Unless otherwise indicated, all docket references herein are to the dockets in the respective Holly and Santana bankruptcy cases pending before this Court.
The UST also alleged that Attorney Thurston filed in that case, as well as in other cases, numerous other documents bearing clients' electronic signatures without first obtaining the clients' actual signatures on the documents, and that she had engaged in a pattern or practice of such conduct in violation of Federal Rule of Bankruptcy Procedure 1008 and Rhode Island Local Bankruptcy Rule 5005-4(j). Id. ¶¶ 11, 14, 15. In that same motion, the UST further alleged that Attorney Thurston had filed inaccurate disclosures of compensation in the Holly Case and in other cases, had engaged in a pattern or practice of filing inaccurate applications to pay filing fees in installments, and had failed to provide clients with notices and disclosures required by the Bankruptcy Code. Id. ¶¶ 16-28.
Ultimately, the UST and Attorney Thurston agreed to a consent order which was entered by this Court, granting the UST's motion. See In re Holly, Doc. #94 (amended consent order) and Doc. #97 (supplemental order) (collectively the "Holly Order"). In the Holly Order, Attorney Thurston acknowledged that she "engaged in a pattern or practice of filing petitions, schedules and documents with this Court without obtaining ink signatures of the respective debtors." Id. at Doc. #94 ¶ 8. Among other provisions, Attorney Thurston "and any person acting in concert with her directly or indirectly" were permanently enjoined from (1) "filing with the U.S. Bankruptcy Court petitions, lists, schedules, statements, amendments and documents that have not been verified or contain an unsworn declaration as provided in 28 U.S.C. § 1746 without first obtaining original signatures of the debtors and future bankruptcy debtor clients," (2) "violating R.I. LBR 5005-4(j) by failing to retain the original documents containing the original signatures of bankruptcy debtor clients for two (2) years after their bankruptcy cases are closed," and (3) "filing applications to pay filing fees in installments in cases where she has collected the filing fee prior to filing a bankruptcy case." Id. at Doc. #94 p.4.
It also was ordered that Attorney Thurston pay a fine of $10,000 to the UST, the collection of which the UST agreed to forebear so long as Attorney Thurston was in compliance with the Holly Order. Id. at Doc. #94 pp.4-5. It further directed that "Attorney Thurston, her agents, partners, servants, employees, associates, or any person or entity in active concert and participation with her shall attach scanned copies of documents bearing debtor(s)'s original signatures for those documents requiring verification pursuant to Fed. R. Bankr.
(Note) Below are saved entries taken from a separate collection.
(* ===== verification/Proxy.v ===== *)
(** * The service proxy

    [keel-agentd/src/proxy.rs]: every node aliases the virtual address of every
    service, listens on it and relays each connection to a replica, in turn, with
    one retry.  [reconcile_services] diffs the services of a heartbeat against the
    proxied ones; [handle_connection] is what a listener does with a connection.
    Whether a bind or a connect succeeds is a parameter. *)

From S2P Require Import Prelude RustStr Text Float64 Ipnet SockAddr Spec Wire Codecs Tables Registry Addresses Services.
From S2P Require Import CpWorker CpReconcile CpCommands CpHttp Backoff AgentHost Store Ingress Reconciler ReconcilerInv.
From S2P Require Import AgentFakes AgentWorker Replication AgentHttp Channel.

(** ** The proxied services *)

Definition PROXY_BRIDGE : string := "keel0".

(** The listener thread runs, with the replicas it shares, for as long as the
    service is in the table. *)
Record ProxiedService : Type := mkProxied {
  ps_replicas : list SocketAddr;
  ps_bridge : string;
  ps_vip : string
}.

Definition replica_socket_addrs (entry : ServiceProxyEntry) : list SocketAddr :=
  omap (fun r => parse_socket_addr (sr_address r +:+ ":" +:+ u_to_string (pe_port entry)))
    (pe_replicas entry).

Definition with_replicas (addrs : list SocketAddr) (s : ProxiedService) : ProxiedService :=
  mkProxied addrs (ps_bridge s) (ps_vip s).

Section reconcile_services.
Context {HO : HashOrder} {W : Type} {NW : NetWorker W}.
(** The outcome of [TcpListener::bind] on [vip:port], in this pass. *)
Context (bind : string -> result string unit).

Fixpoint remove_services (gone : list string) (proxied : gmap string ProxiedService) (w : W)
    : gmap string ProxiedService * W :=
  match gone with
  | [] => (proxied, w)
  | name :: rest =>
      match proxied !! name with
      | Some service =>
          remove_services rest (delete name proxied)
            (send (AgRemoveServiceAlias (ps_bridge service) (ps_vip service)) w).2
      | None => remove_services rest proxied w
      end
  end.

(** The body of the second loop. *)
Definition apply_entry (entry : ServiceProxyEntry) (proxied : gmap string ProxiedService) (w : W)
    : gmap string ProxiedService * W :=
  let addrs := replica_socket_addrs entry in
  match proxied !! pe_name entry with
  | Some service => (<[pe_name entry := with_replicas addrs service]> proxied, w)
  | None =>
      let '(reply, w) := send (AgAddServiceAlias PROXY_BRIDGE (pe_vip entry)) w in
      match reply with
      | Reply (ReplyNet (Err _)) => (proxied, w)
      | _ =>
          match bind (pe_vip entry +:+ ":" +:+ u_to_string (pe_port entry)) with
          | Err _ => (proxied, w)
          | Ok _ => (<[pe_name entry := mkProxied addrs PROXY_BRIDGE (pe_vip entry)]> proxied, w)
          end
      end
  end.
(** The routes are exactly those of the table [installed], each through the
    gateway [gw] of its node; no two nodes share a block. *)
Record routes_match (gw : string -> string) installed w : Prop := {
  rm_routes : forall c g, routes w !! c = Some g <-> exists id, installed !! id = Some c /\ gw id = g;
  rm_inj : forall i j c, installed !! i = Some c -> installed !! j = Some c -> i = j
}.

(** What the control plane's list and the table agree on: distinct nodes with
    distinct blocks, a node keeps its block and its address. *)
Record peers_ok (gw : string -> string) peers installed : Prop := {
  po_ids : NoDup (ns_id <$> peers);
  po_cidrs : NoDup (ns_pod_cidr <$> peers);
  po_gateway : forall p, p ∈ peers -> gateway_of (ns_addr p) = gw (ns_id p);
  po_block : forall p id c, p ∈ peers -> installed !! id = Some c ->
    (ns_id p = id <-> ns_pod_cidr p = c)
}.

Lemma routes_match_remove gw installed w w' c :
  routes_match gw installed w -> routes w' = delete c (routes w) ->
  routes_match gw (filter (fun entry => entry.2 <> c) installed) w'.
Proof.
  intros [Hr Hi] E. split.
  - intros c' g. rewrite E, lookup_delete_Some, Hr. setoid_rewrite map_lookup_filter_Some. naive_solver.
  - intros i j c' [H1 _]%map_lookup_filter_Some [H2 _]%map_lookup_filter_Some. eauto.
Qed.

Lemma routes_match_same gw installed w w' :
  routes_match gw installed w -> routes w' = routes w -> routes_match gw installed w'.
Proof. intros [Hr Hi] E. split; [|done]. intros c g. by rewrite E. Qed.

Lemma routes_match_add gw installed w w' id c :
  routes_match gw installed w -> installed !! id = None ->
  (forall j, installed !! j <> Some c) -> routes w' = <[c := gw id]> (routes w) ->
  routes_match gw (<[id := c]> installed) w'.
Proof.
  intros [Hr Hi] Hid Hc E. split.
  - intros c' g. rewrite E, lookup_insert_Some, Hr. setoid_rewrite lookup_insert_Some. split.
    + intros [[<- <-]|(Hne & j & Hj & <-)]; [by exists id; auto|]. exists j. split; [|done].
      right. split; [|done]. intros <-. congruence.
    + intros (j & [[<- <-]|[Hne Hj]] & <-); [by left|]. right. split; [|by eauto].
      intros <-. by apply (Hc j).
  - intros i j c' [[<- <-]|[Hi1 H1]]%lookup_insert_Some [[<- E2]|[Hj1 H2]]%lookup_insert_Some;
      try done; try (by subst; exfalso; eapply Hc); eauto.
Qed.

(** A block that is not in the table has no route. *)
Lemma routes_match_fresh gw installed w c :
  routes_match gw installed w -> (forall j, installed !! j <> Some c) -> routes w !! c = None.
Proof.
  intros [Hr _] Hc. destruct (routes w !! c) as [g|] eqn:E; [|done].
  apply Hr in E as (id & Hid & _). by destruct (Hc id).
Qed.

Lemma remove_routes_spec gw to_remove installed w :
  routes_match gw installed w ->
  let '(continued, installed', w') := remove_routes to_remove installed w in
  routes_match gw installed' w' /\
  (forall id c, installed' !! id = Some c -> installed !! id = Some c) /\
  (forall id c, installed !! id = Some c -> c ∉ to_remove -> installed' !! id = Some c) /\
  (forall P, reliable P -> P w ->
     continued = true /\ P w' /\ forall id c, installed' !! id = Some c -> c ∉ to_remove).
Proof.
  revert installed w. induction to_remove as [|c rest IH]; intros installed w Hm; cbn.
  { do 3 (split; [done|]). intros P _ Hw. do 2 (split; [done|]). set_solver. }
  pose proof (remove_route_effect c w) as Heff.
  assert (forall P, reliable P -> P w -> net_done (send (AgRemoveRoute c) w).1 = true /\
            P (send (AgRemoveRoute c) w).2) as Hrel by (intros P HP; by apply HP).
  destruct (send (AgRemoveRoute c) w) as [reply w1]. destruct Heff as [Hw1 _]. cbn in Hrel.
  destruct (net_done reply) eqn:Ed.
  - destruct reply as [| |[|[[]|]| | | |]]; try done.
    specialize (IH _ w1 (routes_match_remove _ _ _ _ c Hm Hw1)).
    destruct (remove_routes rest _ w1) as [[cont installed'] w'].
    destruct IH as (IH1 & IH2 & IH3 & IH4). split; [done|]. split; [|split].
    + intros id c' H%IH2. by apply map_lookup_filter_Some in H as [? _].
    + intros id c' Hid Hc'. apply IH3; [|set_solver]. apply map_lookup_filter_Some.
      split; [done|]. cbn. set_solver.
    + intros P HP Hw. destruct (IH4 P HP) as (-> & Hw' & IH5); [by apply Hrel|]. split; [done|].
      split; [done|]. intros id c' Hid. specialize (IH5 _ _ Hid).
      apply IH2, map_lookup_filter_Some in Hid as [_ Hid]. cbn in Hid. set_solver.
  - pose proof (routes_match_same _ _ _ _ Hm Hw1) as Hm1. specialize (IH installed w1 Hm1).
    assert (forall P, reliable P -> P w -> False) as Hno by (intros P HP Hw; by destruct (Hrel P HP Hw)).
    destruct reply as [| |[|[[]|]| | | |]]; try done;
      try (split; [done|]; split; [done|]; split; [done|]; intros P HP Hw; by destruct (Hno P));
      destruct (remove_routes rest installed w1) as [[cont installed'] w'];
      destruct IH as (IH1 & IH2 & IH3 & _); (split; [done|]); (split; [done|]);
      (split; [|intros P HP Hw; by destruct (Hno P)]); intros id c' Hid Hc'; apply IH3; set_solver.
Qed.

Lemma peer_with_unique peers p :
  NoDup (ns_pod_cidr <$> peers) -> p ∈ peers -> peer_with (ns_pod_cidr p) peers = Some p.
Proof.
  intros Hnd Hp. unfold peer_with.
  destruct (list_find _ peers) as [[i q]|] eqn:E; cbn.
  - apply list_find_Some in E as (Hi & Hq & _). f_equal.
    eapply (NoDup_fmap_inj_elem ns_pod_cidr); eauto using list_elem_of_lookup_2.
  - apply list_find_None in E. rewrite Forall_forall in E. by destruct (E p Hp).
Qed.

(** What adding the routes of [ps] leads to. *)
Definition routes_added gw ps installed w (x : gmap string string * W) : Prop :=
  routes_match gw x.1 x.2 /\
  (forall id c, installed !! id = Some c -> x.1 !! id = Some c) /\
  (forall id c, x.1 !! id = Some c ->
     installed !! id = Some c \/ exists p, p ∈ ps /\ ns_id p = id /\ ns_pod_cidr p = c) /\
  (forall P, reliable P -> P w -> forall p, p ∈ ps -> x.1 !! ns_id p = Some (ns_pod_cidr p)).

Lemma add_routes_spec gw peers ps installed w :
  routes_match gw installed w -> NoDup (ns_pod_cidr <$> peers) -> ps ⊆ peers -> NoDup (ns_id <$> ps) ->
  NoDup (ns_pod_cidr <$> ps) ->
  (forall p, p ∈ ps -> gateway_of (ns_addr p) = gw (ns_id p) /\ installed !! ns_id p = None /\
     forall j, installed !! j <> Some (ns_pod_cidr p)) ->
  routes_added gw ps installed w
    (add_routes peers ((fun p => (ns_pod_cidr p, ns_addr p)) <$> ps) installed w).
Proof.
  intros Hm Hpc Hsub. revert installed w Hm.
  induction ps as [|p ps IH]; intros installed w Hm Hni Hnc Hps; cbn.
  { split; [done|]. split; [done|]. split; [by left|]. set_solver. }
  destruct (Hps p) as (Hg & Hnone & Hfresh); [set_solver|]. rewrite Hg.
  pose proof (add_route_effect (ns_pod_cidr p) (gw (ns_id p)) w) as Heff.
  assert (forall P, reliable P -> P w ->
    net_done (send (AgAddRoute (ns_pod_cidr p) (gw (ns_id p))) w).1 = true /\
    P (send (AgAddRoute (ns_pod_cidr p) (gw (ns_id p))) w).2) as Hrel by (intros P HP; by apply HP).
  destruct (send _ w) as [reply w1]. destruct Heff as [Heff _]. cbn in Hrel.
  assert (routes w1 = if net_done reply then <[ns_pod_cidr p := gw (ns_id p)]> (routes w) else routes w) as Hw1.
  { pose proof (routes_match_fresh _ _ _ _ Hm Hfresh) as Hn.
    destruct Heff as [[-> Hd]|[-> ->]]; [|done]. destruct (net_done reply); [|done].
    rewrite Hn in Hd. by destruct (Hd eq_refl). }
  cbn [fmap list_fmap] in Hni, Hnc. apply NoDup_cons in Hni as [Hpi Hni], Hnc as [Hpn Hnc].
  destruct (net_done reply) eqn:Ed.
  - destruct reply as [| |[|[[]|]| | | |]]; try done.
    rewrite (peer_with_unique peers p Hpc) by set_solver.
    specialize (IH ltac:(set_solver) (<[ns_id p := ns_pod_cidr p]> installed) w1
      (routes_match_add _ _ _ _ _ _ Hm Hnone Hfresh Hw1) Hni Hnc).
    destruct (add_routes peers _ _ w1) as [installed' w'].
    destruct IH as (IH1 & IH2 & IH3 & IH4).
    { intros q Hq. destruct (Hps q) as (Hg' & Hn' & Hf'); [set_solver|]. split; [done|].
      assert (ns_id p <> ns_id q /\ ns_pod_cidr p <> ns_pod_cidr q) as [].
      { split; intros Eq; [apply Hpi|apply Hpn]; rewrite Eq; by apply list_elem_of_fmap_2. }
      split; [by rewrite lookup_insert_ne|]. intros j [[_ Hj]|[_ Hj]]%lookup_insert_Some; [done|].
      by apply (Hf' j). }
    split; [done|]. split; [|split].
    + intros id c Hid. apply IH2. rewrite lookup_insert_ne; [done|]. congruence.
    + intros id c Hid. destruct (IH3 id c Hid) as [Hi|(q & Hq & Hqi)]; [|right; set_solver].
      apply lookup_insert_Some in Hi as [[<- <-]|[_ Hi]]; [|by left]. right. set_solver.
    + intros P HP Hw q [->|Hq]%elem_of_cons; [|eapply IH4; [done|by apply Hrel|done]].
      apply IH2, lookup_insert_eq.
  - pose proof (routes_match_same _ _ _ _ Hm Hw1) as Hm1.
    assert (forall P, reliable P -> P w -> False) as Hno by (intros P HP Hw; by destruct (Hrel P HP Hw)).
    specialize (IH ltac:(set_solver) installed w1 Hm1 Hni Hnc ltac:(intros; apply Hps; set_solver)).
    assert (routes_added gw (p :: ps) installed w
      (add_routes peers ((fun p => (ns_pod_cidr p, ns_addr p)) <$> ps) installed w1)) as Hgo.
    { destruct (add_routes peers _ installed w1) as [installed' w'].
      destruct IH as (IH1 & IH2 & IH3 & _). split; [done|]. split; [done|]. split.
      - intros id c Hid. destruct (IH3 id c Hid) as [?|(q & ? & ?)]; [by left|right; set_solver].
      - intros P HP Hw. by destruct (Hno P). }
    destruct reply as [| |[|[[]|]| | | |]]; try done.
    split; [done|]. split; [done|]. split; [by left|]. intros P HP Hw. by destruct (Hno P).
Qed.

(** What [diff_routes] computes. *)
Definition live_id self_id peers id : Prop :=
  Exists (fun p => live_peer self_id p /\ ns_id p = id) peers.

Lemma diff_routes_removed self_id peers installed c :
  c ∈ (diff_routes self_id peers installed).2 <->
  exists id, installed !! id = Some c /\ ~ live_id self_id peers id.
Proof.
  assert (forall id, id ∈ (list_to_set (ns_id <$> filter (live_peer self_id) peers) : gset string)
            <-> live_id self_id peers id) as Halive.
  { intros id. rewrite elem_of_list_to_set, list_elem_of_fmap. split.
    - intros (p & -> & Hp). apply list_elem_of_filter in Hp as [Hl Hp]. apply Exists_exists. eauto.
    - intros (p & Hp & Hl & <-)%Exists_exists. exists p. split; [done|]. by apply list_elem_of_filter. }
  unfold diff_routes. cbn [snd]. rewrite list_elem_of_fmap. split.
  - intros ([id c'] & -> & Hin). apply list_elem_of_filter in Hin as [Hna Hin].
    rewrite hash_iter_perm in Hin. apply elem_of_map_to_list in Hin. exists id.
    split; [done|]. by rewrite <- Halive.
  - intros (id & Hid & Hna). exists (id, c). split; [done|]. apply list_elem_of_filter.
    split; [by rewrite Halive|]. rewrite hash_iter_perm. by apply elem_of_map_to_list.
Qed.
P. 1008." Id. at Doc. #94 p.5; see also id. at Doc. #97. Finally, it was ordered that pursuant to Rhode Island Local Bankruptcy Rule 5005-4(b)(2)(C)(iv), the Clerk of this Court revoke Attorney Thurston's CM/ECF electronic filing privileges for one year, and that the reinstatement of those privileges would be subject to Attorney Thurston's completion of certain continuing legal education requirements. Id. at Doc. #94 pp.5-6.
The Holly Order also provided that the revocation of Attorney Thurston's CM/ECF privileges would have no effect on the CM/ECF filing privileges of attorneys in partnership with her. Id. at Doc. #94 p.5.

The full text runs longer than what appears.